(* ===== verification/SlottedHeader.v ===== *)
(** * The page header: decoded view, getters and setters

    [decode_header] reads the nine header fields as the layout comment of
    slotted_page.rs (lines 20-30) lists them.  Every setter of the exclusive
    view is an update of one field of the decoded header and leaves the body
    of the page alone; every getter returns its field. *)

From S2P Require Import Prelude Bytes PageTypes Slotted.

Record Header := {
  h_lsn : Z;
  h_checksum : Z;
  h_page_type : Z;
  h_flags : Z;
  h_free_start : Z;
  h_free_end : Z;
  h_special : Z;
  h_size_version : Z;
  h_txid : Z }.

Definition decode_header (p : RawPage) : Header := {|
  h_lsn := from_le_bytes (slice p LSN_OFFSET LSN_SIZE);
  h_checksum := from_le_bytes (slice p CHECKSUM_OFFSET CHECKSUM_SIZE);
  h_page_type := from_le_bytes (slice p PAGE_TYPE_OFFSET PAGE_TYPE_SIZE);
  h_flags := from_le_bytes (slice p FLAGS_OFFSET FLAGS_SIZE);
  h_free_start := from_le_bytes (slice p FREE_START_OFFSET FREE_START_SIZE);
  h_free_end := from_le_bytes (slice p FREE_END_OFFSET FREE_END_SIZE);
  h_special := from_le_bytes (slice p SPECIAL_OFFSET SPECIAL_SIZE);
  h_size_version := from_le_bytes (slice p SIZE_VERSION_OFFSET SIZE_VERSION_SIZE);
  h_txid := from_le_bytes (slice p TXID_OFFSET TXID_SIZE) |}.

Arguments decode_header : simpl never.

Definition body (p : RawPage) : list Z := slice p HEADER_SIZE (PAGE_SIZE - HEADER_SIZE).

Definition with_lsn v h := {| h_lsn := v; h_checksum := h_checksum h;
  h_page_type := h_page_type h; h_flags := h_flags h; h_free_start := h_free_start h;
  h_free_end := h_free_end h; h_special := h_special h; h_size_version := h_size_version h;
  h_txid := h_txid h |}.
Definition with_page_type v h := {| h_lsn := h_lsn h; h_checksum := h_checksum h;
  h_page_type := v; h_flags := h_flags h; h_free_start := h_free_start h;
  h_free_end := h_free_end h; h_special := h_special h; h_size_version := h_size_version h;
  h_txid := h_txid h |}.
Definition with_flags v h := {| h_lsn := h_lsn h; h_checksum := h_checksum h;
  h_page_type := h_page_type h; h_flags := v; h_free_start := h_free_start h;
  h_free_end := h_free_end h; h_special := h_special h; h_size_version := h_size_version h;
  h_txid := h_txid h |}.
Definition with_free_start v h := {| h_lsn := h_lsn h; h_checksum := h_checksum h;
  h_page_type := h_page_type h; h_flags := h_flags h; h_free_start := v;
  h_free_end := h_free_end h; h_special := h_special h; h_size_version := h_size_version h;
  h_txid := h_txid h |}.
Definition with_free_end v h := {| h_lsn := h_lsn h; h_checksum := h_checksum h;
  h_page_type := h_page_type h; h_flags := h_flags h; h_free_start := h_free_start h;
  h_free_end := v; h_special := h_special h; h_size_version := h_size_version h;
  h_txid := h_txid h |}.
Definition with_special v h := {| h_lsn := h_lsn h; h_checksum := h_checksum h;
  h_page_type := h_page_type h; h_flags := h_flags h; h_free_start := h_free_start h;
  h_free_end := h_free_end h; h_special := v; h_size_version := h_size_version h;
  h_txid := h_txid h |}.

(** Shorthands for the two fields every operation looks at. *)
Abbreviation fs p := (h_free_start (decode_header p)).
Abbreviation fe p := (h_free_end (decode_header p)).

(** [m] succeeds on [p], keeps the page well-typed, changes the header by [f]
    and leaves the body as it was. *)
Definition updates_header {A} (m : W A) (p : RawPage) (a : A) (f : Header → Header) : Prop :=
  ∃ p', m p = (Ok a, p') ∧ page_ok p' ∧ decode_header p' = f (decode_header p) ∧ body p' = body p.

(** ** Running a computation

    [mrun L] executes the first command of a computation with lemma [L]. *)

Ltac mrun_with tac :=
  erewrite bind_ok; [|first [eapply lift_ok | eapply rd_ok | idtac]; tac]; cbv beta.
Tactic Notation "mrun" uconstr(L) := mrun_with ltac:(eapply L; try done; try zlia).
(** Commands that only compute: arithmetic in range and assertions that hold. *)
Ltac mcalc1 :=
  idtac; lazymatch goal with
  | |- add_w _ _ _ _ = _ => apply add_w_ok; zlia
  | |- sub_w _ _ _ _ = _ => apply sub_w_ok; zlia
  | |- mul_w _ _ _ _ = _ => apply mul_w_ok; zlia
  | |- assert _ = _ => apply assert_ok; zlia
  | |- debug_assert _ _ = _ => apply debug_assert_ok; zlia
  end.
Ltac mcalc := repeat mrun_with mcalc1.

Section HeaderFacts.
Context (t : target).
Implicit Types p : RawPage.

Lemma page_ok_zlen p : page_ok p → zlen p = 4096.
Proof. by intros [? _]. Qed.
Lemma page_ok_bytes p : page_ok p → bytes_ok p.
Proof. by intros [_ ?]. Qed.

Lemma free_start_ok p : page_ok p → SlottedPageMut.free_start t p = Ok (fs p).
Proof. intros [Hl Hb]. apply read_u16_le_unsafe_ok; [done|zlia..]. Qed.
Lemma free_end_ok p : page_ok p → SlottedPageMut.free_end t p = Ok (fe p).
Proof. intros [Hl Hb]. apply read_u16_le_unsafe_ok; [done|zlia..]. Qed.
Lemma get_special_offset_ok p :
  page_ok p → SlottedPageMut.get_special_offset t p = Ok (h_special (decode_header p)).
Proof. intros [Hl Hb]. apply read_u16_le_unsafe_ok; [done|zlia..]. Qed.
Lemma get_page_type_ok p :
  page_ok p → SlottedPageMut.get_page_type p = Ok (h_page_type (decode_header p)).
Proof. intros [Hl Hb]. apply index_ok; [zlia|done]. Qed.
Lemma get_flags_ok p :
  page_ok p → SlottedPageRef.get_flags p = Ok (h_flags (decode_header p)).
Proof. intros [Hl Hb]. apply index_ok; [zlia|done]. Qed.
Lemma get_lsn_ok p :
  page_ok p → SlottedPageRef.get_lsn t p = Ok (h_lsn (decode_header p)).
Proof. intros [Hl Hb]. apply read_u64_le_unsafe_ok; [done|zlia..]. Qed.

Lemma fs_range p : page_ok p → 0 ≤ fs p < 65536.
Proof. intros [Hl Hb]. apply (u16_at_range p); [done|zlia..]. Qed.
Lemma fe_range p : page_ok p → 0 ≤ fe p < 65536.
Proof. intros [Hl Hb]. apply (u16_at_range p); [done|zlia..]. Qed.
Lemma special_range p : page_ok p → 0 ≤ h_special (decode_header p) < 65536.
Proof. intros [Hl Hb]. apply (u16_at_range p); [done|zlia..]. Qed.

(** The special area of a page whose stored offset is set and within the page. *)
Definition special_area (p : RawPage) : list Z :=
  let s := h_special (decode_header p) in slice p s (PAGE_SIZE - s).

Lemma get_special_ref_ok p :
  page_ok p → 0 < h_special (decode_header p) ≤ PAGE_SIZE →
  SlottedPageRef.get_special_ref t p = Ok (special_area p).
Proof.
  intros Hp Hs. pose proof (page_ok_zlen p Hp). unfold SlottedPageRef.get_special_ref.
  rewrite (get_special_offset_ok p Hp : SlottedPageRef.get_special_offset t p = _).
  cbn [mbind res_bind]. if_false. rewrite sub_w_ok by zlia. cbn [mbind res_bind].
  rewrite assert_ok by zlia. cbn [mbind res_bind]. rewrite add_w_ok by zlia. cbn [mbind res_bind].
  rewrite index_range_ok by zlia. unfold special_area. do 2 f_equal. lia.
Qed.

Lemma get_special_mut_ok p :
  page_ok p → 0 < h_special (decode_header p) ≤ PAGE_SIZE →
  SlottedPageMut.get_special_mut t p =
    (Ok (h_special (decode_header p), PAGE_SIZE - h_special (decode_header p)), p).
Proof.
  intros Hp Hs. pose proof (page_ok_zlen p Hp). unfold SlottedPageMut.get_special_mut.
  mrun get_special_offset_ok. if_false. mcalc.
  erewrite bind_ok; [|apply rd_ok, index_range_ok; zlia]. done.
Qed.

(** A write inside a page: the page stays well-typed, the range holds the
    written bytes and every disjoint range is as before. *)
Lemma write_ok p off bs :
  page_ok p → bytes_ok bs → 0 ≤ off → off + zlen bs ≤ 4096 →
  page_ok (splice p off bs) ∧
  slice (splice p off bs) off (zlen bs) = bs ∧
  ∀ off' len', 0 ≤ off' → off' + len' ≤ off ∨ off + zlen bs ≤ off' →
    slice (splice p off bs) off' len' = slice p off' len'.
Proof.
  intros Hp Hbs ??. pose proof (page_ok_zlen p Hp). split_and!.
  - by apply page_ok_splice.
  - apply slice_splice_same; lia.
  - intros. apply slice_splice_disj; lia.
Qed.

(** Ranges of the page disjoint from the header: none of its fields changes. *)
Lemma decode_header_ext p p' :
  slice p' 0 24 = slice p 0 24 → decode_header p' = decode_header p.
Proof.
  intros H.
  assert (Hs : ∀ off len, 0 ≤ off → off + len ≤ 24 → slice p' off len = slice p off len).
  { intros off len ??.
    rewrite <-(Z.add_0_l off), <-(slice_slice p' 0 24), <-(slice_slice p 0 24) by lia.
    by rewrite H. }
  unfold decode_header. f_equal; f_equal; apply Hs; zlia.
Qed.
End HeaderFacts.

(** Solve [updates_header] for a computation that comes down to one write of a
    header field: run it, then compare the fields one by one. *)
Ltac header_fields Hsame Hframe :=
  unfold decode_header, with_lsn, with_page_type, with_flags, with_free_start,
    with_free_end, with_special, body;
  cbn [h_lsn h_checksum h_page_type h_flags h_free_start h_free_end h_special
       h_size_version h_txid];
  autounfold with consts in *;
  split; [f_equal; first [rewrite Hframe by lia; reflexivity | rewrite Hsame] | by rewrite Hframe by lia].

Ltac header_write Hp :=
  match goal with
  | |- ∃ p', (Ok _, splice ?p ?off ?bs) = _ ∧ _ =>
      let W1 := fresh "W" in let W2 := fresh "W" in let W3 := fresh "W" in
      destruct (write_ok p off bs Hp) as (W1 & W2 & W3);
      [auto using to_le_bytes_ok | zlia | rewrite ?zlen_le16, ?zlen_le64, ?zlen_byte; zlia |];
      exists (splice p off bs); split; [reflexivity|]; split; [exact W1|];
      rewrite ?zlen_le16, ?zlen_le64, ?zlen_byte in W2, W3; header_fields W2 W3
  end.

Section Setters.
Context (t : target) (p : RawPage) (Hp : page_ok p).

Lemma byte_write_ok v : 0 ≤ v < 256 → bytes_ok [v].
Proof. intros. constructor; [zlia|done]. Qed.

Lemma set_page_type_ok v :
  0 ≤ v < 256 → updates_header (SlottedPageMut.set_page_type v) p tt (with_page_type v).
Proof.
  intros Hv. unfold updates_header, SlottedPageMut.set_page_type.
  pose proof (page_ok_zlen p Hp). pose proof (byte_write_ok v Hv).
  rewrite set_index_ok by zlia. header_write Hp. cbn. lia.
Qed.

Lemma set_flags_ok v :
  0 ≤ v < 256 → updates_header (SlottedPageMut.set_flags v) p tt (with_flags v).
Proof.
  intros Hv. unfold updates_header, SlottedPageMut.set_flags.
  pose proof (page_ok_zlen p Hp). pose proof (byte_write_ok v Hv).
  rewrite set_index_ok by zlia. header_write Hp. cbn. lia.
Qed.

Lemma set_lsn_ok v :
  0 ≤ v < u64_mod → updates_header (SlottedPageMut.set_lsn v) p tt (with_lsn v).
Proof.
  intros Hv. unfold updates_header, SlottedPageMut.set_lsn.
  pose proof (page_ok_zlen p Hp).
  rewrite write_u64_le_unsafe_ok by zlia. header_write Hp. by apply (from_to_le_bytes 8).
Qed.

Lemma set_free_start_ok v :
  24 ≤ v ≤ 4096 → updates_header (SlottedPageMut.set_free_start t v) p tt (with_free_start v).
Proof.
  intros Hv. unfold updates_header, SlottedPageMut.set_free_start.
  pose proof (page_ok_zlen p Hp). mcalc. rewrite as_w_id by zlia.
  rewrite write_u16_le_unsafe_ok by zlia. header_write Hp. apply (from_to_le_bytes 2). zlia.
Qed.

Lemma set_free_start_out v :
  0 ≤ v < HEADER_SIZE ∨ PAGE_SIZE < v < usize_mod →
  if decide (prof t = Debug) then SlottedPageMut.set_free_start t v p = (Panic, p)
  else updates_header (SlottedPageMut.set_free_start t v) p tt (with_free_start (v mod u16_mod)).
Proof.
  intros Hv. unfold SlottedPageMut.set_free_start, debug_assert, assert. pose proof (page_ok_zlen p Hp).
  case_decide as Hd; [rewrite Hd|destruct (prof t) eqn:Er; [done|]].
  - destruct Hv as [Hv|Hv].
    + if_false. done.
    + mrun_with ltac:(if_true; reflexivity). if_false. done.
  - unfold updates_header. do 2 mrun_with ltac:(reflexivity). unfold as_w.
    pose proof (Z.mod_pos_bound v u16_mod ltac:(done)) as Hm. set (w := v mod u16_mod) in *.
    rewrite write_u16_le_unsafe_ok by zlia. header_write Hp. apply (from_to_le_bytes 2). zlia.
Qed.

Lemma set_free_end_any v :
  Z.max HEADER_SIZE (fs p) ≤ v < usize_mod →
  updates_header (SlottedPageMut.set_free_end t v) p tt (with_free_end (v mod u16_mod)).
Proof.
  intros Hv. unfold updates_header, SlottedPageMut.set_free_end.
  pose proof (page_ok_zlen p Hp). mcalc. mrun free_start_ok. if_false. unfold as_w.
  pose proof (Z.mod_pos_bound v u16_mod ltac:(done)) as Hm. set (w := v mod u16_mod) in *.
  rewrite write_u16_le_unsafe_ok by zlia. header_write Hp. apply (from_to_le_bytes 2). zlia.
Qed.

Lemma set_free_end_low v :
  0 ≤ v < Z.max HEADER_SIZE (fs p) → SlottedPageMut.set_free_end t v p =
    (if decide (prof t = Debug ∧ v < HEADER_SIZE) then Panic else Err InvalidFreeEnd, p).
Proof.
  intros Hv. unfold SlottedPageMut.set_free_end.
  assert (Herr : (f ← rd (SlottedPageMut.free_start t);
    if (v <? f) || (v <? HEADER_SIZE) then err InvalidFreeEnd
    else write_u16_le_unsafe FREE_END_OFFSET (as_w u16_mod v)) p = (Err InvalidFreeEnd, p)).
  { mrun free_start_ok. if_true. done. }
  unfold debug_assert. case_decide as Hd.
  - destruct Hd as [-> Hd]. unfold assert. if_false. done.
  - destruct (prof t) eqn:Er; (erewrite bind_ok; [exact Herr|]); [|done].
    apply lift_ok, assert_ok. apply Z.leb_le. destruct (Z.ltb_spec v HEADER_SIZE); [tauto|lia].
Qed.

Lemma set_special_offset_out v :
  PAGE_SIZE ≤ v < u16_mod → SlottedPageMut.set_special_offset t v p = (Panic, p).
Proof.
  intros Hv. unfold SlottedPageMut.set_special_offset, assert. change PAGE_SIZE_U16 with 4096.
  if_false. done.
Qed.

Lemma set_free_end_ok v :
  24 ≤ v < 65536 → fs p ≤ v →
  updates_header (SlottedPageMut.set_free_end t v) p tt (with_free_end v).
Proof.
  intros Hv Hf. unfold updates_header, SlottedPageMut.set_free_end.
  pose proof (page_ok_zlen p Hp). mcalc. mrun free_start_ok. if_false.
  rewrite as_w_id, write_u16_le_unsafe_ok by zlia. header_write Hp. apply (from_to_le_bytes 2). zlia.
Qed.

Problem to solve:
Retype exactly the lines above, from the one with "view is an update" through the one with "Definition decode_header (p", inclusive.

Task result:
    view is an update of one field of the decoded header and leaves the body
    of the page alone; every getter returns its field. *)

From S2P Require Import Prelude Bytes PageTypes Slotted.

Record Header := {
  h_lsn : Z;
  h_checksum : Z;
  h_page_type : Z;
  h_flags : Z;
  h_free_start : Z;
  h_free_end : Z;
  h_special : Z;
  h_size_version : Z;
  h_txid : Z }.

Definition decode_header (p : RawPage) : Header := {|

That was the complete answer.